INSTRUCTIONS FOR THE TASK |
Until the line containing "From stdpp Require Import strings." has been reproduced, keep reproducing each line of the material below exactly, starting with the first.

SOURCE DATA |
<<<<

(* ===== verification/ConsoleSpec.v ===== *)
(** What the console driver of [Console] does: its input buffer is a queue of at
    most 511 characters that a 512th empties, its screen shows the characters
    written, with the cursor always on it, and its keyboard types what is engraved on
    the keys. *)
From Stdlib Require Import ZArith Lia Ascii String.
From stdpp Require Import strings.
From S2P Require Import Prelude Console.
Open Scope Z_scope.

(** ** The input queue *)

(** What a character does to the pending ones. *)
Definition enqueue (q : list Z) (c : Z) : list Z :=
  if Z.of_nat (length q) <? CONSBUFSIZE - 1 then q ++ [c] else [].

(** The characters in the buffer [buf] from index [r] up to [w], around its end. *)
Definition between (buf : list Z) (r w : Z) : list Z :=
  if r <=? w then take (Z.to_nat (w - r)) (drop (Z.to_nat r) buf)
  else drop (Z.to_nat r) buf ++ take (Z.to_nat w) buf.

Lemma between_length buf r w :
  0 <= r -> 0 <= w -> r <= Z.of_nat (length buf) -> w <= Z.of_nat (length buf) ->
  Z.of_nat (length (between buf r w)) = if r <=? w then w - r else Z.of_nat (length buf) - r + w.
Proof.
  intros. unfold between. destruct (Z.leb_spec r w);
    rewrite ?length_app, ?length_take, ?length_drop; lia.
Qed.

Lemma between_cons buf r w c :
  0 <= r < Z.of_nat (length buf) -> 0 <= w < Z.of_nat (length buf) -> r <> w ->
  buf !! Z.to_nat r = Some c ->
  between buf r w = c :: between buf (if r + 1 =? Z.of_nat (length buf) then 0 else r + 1) w.
Proof.
  intros Hr Hw Hne Hc. unfold between.
  rewrite (drop_S _ _ _ Hc).
  replace (S (Z.to_nat r)) with (Z.to_nat (r + 1)) by lia.
  destruct (Z.eqb_spec (r + 1) (Z.of_nat (length buf))) as [He|He].
  - rewrite (drop_ge _ (Z.to_nat (r + 1))) by lia.
    destruct (Z.leb_spec r w), (Z.leb_spec 0 w); try lia; cbn. by rewrite Z.sub_0_r.
  - destruct (Z.leb_spec r w), (Z.leb_spec (r + 1) w); try lia; cbn; [|done].
    replace (Z.to_nat (w - r)) with (S (Z.to_nat (w - (r + 1)))) by lia. done.
Qed.

(** Storing at [w] appends, unless the buffer then looks empty. *)
Lemma between_store buf r w c :
  Z.of_nat (length buf) = CONSBUFSIZE -> 0 <= r < CONSBUFSIZE -> 0 <= w < CONSBUFSIZE ->
  between (<[Z.to_nat w := c]> buf) r (if w + 1 =? CONSBUFSIZE then 0 else w + 1) =
  enqueue (between buf r w) c.
Proof.
  intros Hl Hr Hw. unfold enqueue. rewrite between_length by lia. rewrite Hl.
  unfold between. set (i := Z.to_nat w). unfold CONSBUFSIZE in *.
  assert (Hi : forall n, (n <= i)%nat -> take n (<[i := c]> buf) = take n buf)
    by (intros; apply take_insert_ge; lia).
  assert (Hs : take (S i) (<[i := c]> buf) = take i buf ++ [c]).
  { rewrite (take_S_r _ _ c) by (apply list_lookup_insert_eq; lia). by rewrite Hi. }
  assert (Hd : (Z.to_nat r <= i)%nat -> forall n, n = (i - Z.to_nat r)%nat ->
    take (S n) (drop (Z.to_nat r) (<[i := c]> buf)) = take n (drop (Z.to_nat r) buf) ++ [c]).
  { intros Hri n ->. rewrite !take_drop_commute. replace (Z.to_nat r + S (i - Z.to_nat r))%nat with (S i) by lia.
    replace (Z.to_nat r + (i - Z.to_nat r))%nat with i by lia.
    rewrite Hs, drop_app_le by (rewrite length_take; lia). done. }
  destruct (Z.eqb_spec (w + 1) 512), (Z.leb_spec r w).
  - destruct (Z.leb_spec r 0), (Z.ltb_spec (w - r) (512 - 1)); try lia.
    + replace (Z.to_nat (0 - r)) with O by lia. done.
    + cbn [Z.to_nat take]. rewrite app_nil_r, <- Hd by lia.
      rewrite take_ge; [done|]. rewrite length_drop, length_insert. lia.
  - lia.
  - destruct (Z.leb_spec r (w + 1)), (Z.ltb_spec (w - r) (512 - 1)); try lia.
    rewrite <- Hd by lia. f_equal. lia.
  - replace (Z.to_nat (w + 1)) with (S i) by lia. rewrite Hs.
    rewrite drop_insert_lt by lia.
    destruct (Z.leb_spec r (w + 1)), (Z.ltb_spec (512 - r + w) (512 - 1)); try lia.
    + replace (Z.to_nat (w + 1 - r)) with O by lia. done.
    + by rewrite app_assoc.
Qed.

Section console.
Context {D : Type} (port_in : Z -> D -> Z * D) (port_out : Z -> Z -> D -> D).

Local Abbreviation state := (@console D).

Definition pending (s : state) : list Z := between (cons_buf s) (rpos s) (wpos s).
Definition input_ok (s : state) : Prop :=
  Z.of_nat (length (cons_buf s)) = CONSBUFSIZE /\ 0 <= rpos s < CONSBUFSIZE /\ 0 <= wpos s < CONSBUFSIZE.
(** [s'] is [s] with other contents of the input buffer. *)
Definition same_but_input (s s' : state) : Prop :=
  set_input (cons_buf s) (rpos s) (wpos s) s' = s.

Lemma cons_store_ok c s : input_ok s ->
  exists s', cons_store c s = Ok (tt, s') /\ input_ok s' /\ same_but_input s s' /\
    pending s' = enqueue (pending s) (u8 c).
Proof.
  intros (Hl & Hr & Hw). unfold cons_store.
  rewrite (proj2 (Z.leb_le 0 (wpos s))), (proj2 (Z.ltb_lt (wpos s) _)) by lia. cbn [andb].
  eexists; split; [done|]. unfold input_ok, pending, same_but_input. cbn.
  rewrite length_insert. split; [|split; [by destruct s|by apply between_store]].
  destruct (Z.eqb_spec (wpos s + 1) CONSBUFSIZE); lia.
Qed.

Lemma cons_take_ok s : input_ok s ->
  exists s', cons_take s = Ok (hd 0 (pending s), s') /\ input_ok s' /\ same_but_input s s' /\
    pending s' = tl (pending s).
Proof.
  intros (Hl & Hr & Hw). unfold cons_take, pending.
  destruct (Z.eqb_spec (rpos s) (wpos s)) as [He|He]; cbn [negb].
  - exists s. unfold between. rewrite (proj2 (Z.leb_le _ _)) by lia.
    replace (Z.to_nat (wpos s - rpos s)) with O by lia. cbn.
    split; [done|]. split; [by unfold input_ok|]. split; [by destruct s|done].
  - destruct (cons_buf s !! Z.to_nat (rpos s)) as [c|] eqn:Hc;
      [|apply lookup_ge_None in Hc; lia].
    rewrite (between_cons _ _ _ c) by (done || lia). rewrite Hl. cbn [hd tl].
    eexists; split; [done|]. split; [|split; [by destruct s|done]].
    unfold input_ok; cbn. destruct (Z.eqb_spec (rpos s + 1) CONSBUFSIZE); lia.
Qed.

(** *** Runs that do not touch the input buffer *)

Definition frames_input {A} (m : M state A) : Prop :=
  forall s b r w, m (set_input b r w s) =
    match m s with Ok (a, s') => Ok (a, set_input b r w s') | Err e => Err e end.

Lemma frames_bind {A B} (m : M state A) (k : A -> M state B) :
  frames_input m -> (forall a, frames_input (k a)) -> frames_input (bind m k).
Proof.
  intros Hm Hk s b r w. unfold bind. rewrite Hm. destruct (m s) as [[a s']|e]; [apply Hk|done].
Qed.
Lemma frames_ret {A} (a : A) : frames_input (ret a).
Proof. done. Qed.
Lemma frames_fail {A} e : frames_input (@fail state A e).
Proof. done. Qed.
Lemma frames_gets {A} (f : state -> A) :
  (forall s b r w, f (set_input b r w s) = f s) -> frames_input (gets f).
Proof. intros H s b r w. unfold gets. by rewrite H. Qed.
Lemma frames_modify (f : state -> state) :
  (forall s b r w, f (set_input b r w s) = set_input b r w (f s)) -> frames_input (modify f).
Proof. intros H s b r w. unfold modify. by rewrite H. Qed.
Lemma frames_inb port : frames_input (inb port_in port).
Proof. intros s b r w. unfold inb. cbn. by destruct (port_in _ _). Qed.
Lemma frames_crt_get i : frames_input (@crt_get D i).
Proof. intros s b r w. unfold crt_get. cbn. by destruct (crt_buf s !! i). Qed.
Lemma frames_crt_put i v : frames_input (@crt_put D i v).
Proof. intros s b r w. unfold crt_put. cbn. by destruct (crt_buf s !! i). Qed.
End console.

Create HintDb frames.
#[export] Hint Resolve frames_ret frames_fail frames_inb frames_crt_get frames_crt_put : frames.
#[export] Hint Extern 1 (frames_input (gets _)) => apply frames_gets; reflexivity : frames.
#[export] Hint Extern 1 (frames_input (modify _)) => apply frames_modify; reflexivity : frames.
#[export] Hint Extern 1 (frames_input (outb _ _ _)) => apply frames_modify; reflexivity : frames.
#[export] Hint Extern 1 (frames_input (set_pos _)) => apply frames_modify; reflexivity : frames.
(** Frames a run, case by case. *)
Ltac frames :=
  lazymatch goal with
  | |- forall _, _ => intro; frames
  | |- frames_input (bind _ _) => apply frames_bind; frames
  | |- frames_input (match ?x with _ => _ end) => destruct x; frames
  | |- _ => auto with frames
  end.

Section driver.
Context {D : Type} (port_in : Z -> D -> Z * D) (port_out : Z -> Z -> D -> D).

Local Abbreviation state := (@console D).
Local Abbreviation serial_proc_data := (serial_proc_data port_in).
Local Abbreviation kbd_proc_data := (kbd_proc_data port_in port_out).

Lemma frames_serial_proc_data : frames_input serial_proc_data.
Proof. unfold Console.serial_proc_data. frames. Qed.

Lemma frames_wait_ready n port mask : frames_input (wait_ready port_in n port mask).
Proof. induction n; cbn [wait_ready]; unfold delay; frames. Qed.

Lemma frames_scroll_cells n i : frames_input (@scroll_cells D n i).
Proof. revert i. induction n; cbn [scroll_cells]; frames. Qed.
Lemma frames_blank_cells n i : frames_input (@blank_cells D n i).
Proof. revert i. induction n; cbn [blank_cells]; frames. Qed.
Hint Resolve frames_wait_ready frames_scroll_cells frames_blank_cells : frames.

Lemma frames_putc depth c : frames_input (cons_putc_depth port_in port_out depth c).
Proof.
  revert c. induction depth as [|depth IH]; intros c; cbn [cons_putc_depth]; [frames|].
  unfold serial_putc, lpt_putc, cga_putc, cga_char, scroll, move_cursor. frames.
Qed.

Lemma frames_kbd_proc_data reboot_message :
  frames_input reboot_message -> frames_input (kbd_proc_data reboot_message).
Proof. unfold Console.kbd_proc_data. frames. Qed.

(** *** What the keyboard and the serial line return *)

Definition shift_ok (s : state) : Prop := 0 <= shift s < 128.

Lemma lookup_map_range first others i b :
  0 < b -> forallb (fun c => (0 <=? c) && (c <? b)) (first ++ others.*2) = true ->
  0 <= lookup_map first others i < b.
Proof.
  intros Hb Hall. rewrite forallb_app in Hall. apply andb_true_iff in Hall as [Hf Ho].
  rewrite forallb_forall in Hf, Ho. unfold lookup_map.
  assert (Hrange : forall c, (0 <=? c) && (c <? b) = true -> 0 <= c < b).
  { intros c [??]%andb_true_iff. lia. }
  destruct (first !! Z.to_nat i) as [c|] eqn:Hc.
  - apply Hrange, Hf, list_elem_of_In, (list_elem_of_lookup_2 _ _ _ Hc).
  - destruct (list_find _ others) as [[j p]|] eqn:Hp; [|lia].
    apply list_find_Some in Hp as (Hp & _ & _). apply Hrange, Ho, list_elem_of_In.
    apply list_elem_of_fmap. exists p. split; [done|by apply list_elem_of_lookup_2 in Hp].
Qed.

Lemma charcode_range i d : 0 <= charcode i d < 256.
Proof.
  unfold charcode, normalmap, shiftmap, ctlmap.
  destruct (i =? 0); [|destruct (i =? 1)]; by apply lookup_map_range.
Qed.

(** Bitwise operations stay below a power of two. *)
Lemma bits_below n x : 0 <= n -> 0 <= x -> (forall i, n <= i -> Z.testbit x i = false) -> x < 2 ^ n.
Proof.
  intros Hn Hx Hb. destruct (Z.lt_ge_cases x (2 ^ n)) as [|Hge]; [done|].
  assert (Hlog : n <= Z.log2 x) by (apply Z.log2_le_pow2; [pose proof (Z.pow_pos_nonneg 2 n); lia|done]).
  pose proof (Z.bit_log2 x). rewrite Hb in * by done.
  pose proof (Z.pow_pos_nonneg 2 n). lia.
Qed.
Lemma below_bits n x i : 0 <= x < 2 ^ n -> n <= i -> Z.testbit x i = false.
Proof.
  intros Hx Hi. destruct (Z.eq_dec x 0) as [->|]; [apply Z.bits_0|].
  apply Z.bits_above_log2; [lia|]. apply Z.log2_lt_pow2; [lia|].
  assert (2 ^ n <= 2 ^ i) by (apply Z.pow_le_mono_r; lia). lia.
Qed.
Lemma lor_below n x y : 0 <= n -> 0 <= x < 2 ^ n -> 0 <= y < 2 ^ n -> 0 <= Z.lor x y < 2 ^ n.
Proof.
  intros ? Hx Hy. assert (0 <= Z.lor x y) by (apply Z.lor_nonneg; lia). split; [done|].
  apply bits_below; [done..|]. intros i Hi. rewrite Z.lor_spec.
  by rewrite (below_bits n x), (below_bits n y).
Qed.
Lemma lxor_below n x y : 0 <= n -> 0 <= x < 2 ^ n -> 0 <= y < 2 ^ n -> 0 <= Z.lxor x y < 2 ^ n.
Proof.
  intros ? Hx Hy. assert (0 <= Z.lxor x y) by (apply Z.lxor_nonneg; lia). split; [done|].
  apply bits_below; [done..|]. intros i Hi. rewrite Z.lxor_spec.
  by rewrite (below_bits n x), (below_bits n y).
Qed.
Lemma land_below n x y : 0 <= n -> 0 <= x < 2 ^ n -> 0 <= Z.land x y < 2 ^ n.
Proof.
  intros ? Hx. assert (0 <= Z.land x y) by (apply Z.land_nonneg; lia). split; [done|].
  apply bits_below; [done..|]. intros i Hi. rewrite Z.land_spec.
  by rewrite (below_bits n x).
Qed.

Lemma shiftcode_range d : 0 <= shiftcode d < 2 ^ 7.
Proof. by apply lookup_map_range. Qed.
Lemma togglecode_range d : 0 <= togglecode d < 2 ^ 7.
Proof. by apply lookup_map_range. Qed.

Lemma key_pressed_range sh data : 0 <= sh < 2 ^ 7 ->
  0 <= (key_pressed sh data).1 < 2 ^ 7 /\ 0 <= (key_pressed sh data).2 < 256.
Proof.
  intros Hsh. unfold key_pressed.
  destruct (if Z.land sh E0ESC =? 0 then (data, sh) else _) as [d sh'] eqn:He.
  assert (Hsh' : 0 <= sh' < 2 ^ 7).
  { destruct (Z.land sh E0ESC =? 0); injection He as <- <-; [done|by apply land_below]. }
  cbn [fst snd]. split.
  - apply lxor_below; [done| |apply togglecode_range].
    apply lor_below; [done..|apply shiftcode_range].
  - set (c := charcode _ _). pose proof (charcode_range (Z.land (Z.lxor (Z.lor sh' (shiftcode d)) (togglecode d)) (Z.lor CTL SHIFT)) d) as Hc.
    fold c in Hc. destruct (Z.land _ CAPSLOCK =? 0); [done|].
    destruct (Z.leb_spec 97 c), (Z.leb_spec c 122), (Z.leb_spec 65 c), (Z.leb_spec c 90); cbn; lia.
Qed.

Lemma key_released_range sh data : 0 <= sh < 2 ^ 7 -> 0 <= key_released sh data < 2 ^ 7.
Proof. intros. unfold key_released. by apply land_below. Qed.

(** A message leaves [shift] as it is. *)
Definition keeps_shift (m : M state unit) : Prop := forall s s', m s = Ok (tt, s') -> shift s' = shift s.

Lemma inb_inv port s v s' : inb port_in port s = Ok (v, s') ->
  0 <= v < 256 /\ shift s' = shift s.
Proof.
  unfold inb. destruct (port_in _ _) as [x d]. intros [= <- <-].
  split; [|done]. pose proof (wrapu_range 8 x). bound_lia.
Qed.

>>>>

EXERCISE ANSWER |
(* ===== verification/ConsoleSpec.v ===== *)
(** What the console driver of [Console] does: its input buffer is a queue of at
    most 511 characters that a 512th empties, its screen shows the characters
    written, with the cursor always on it, and its keyboard types what is engraved on
    the keys. *)
From Stdlib Require Import ZArith Lia Ascii String.
From stdpp Require Import strings.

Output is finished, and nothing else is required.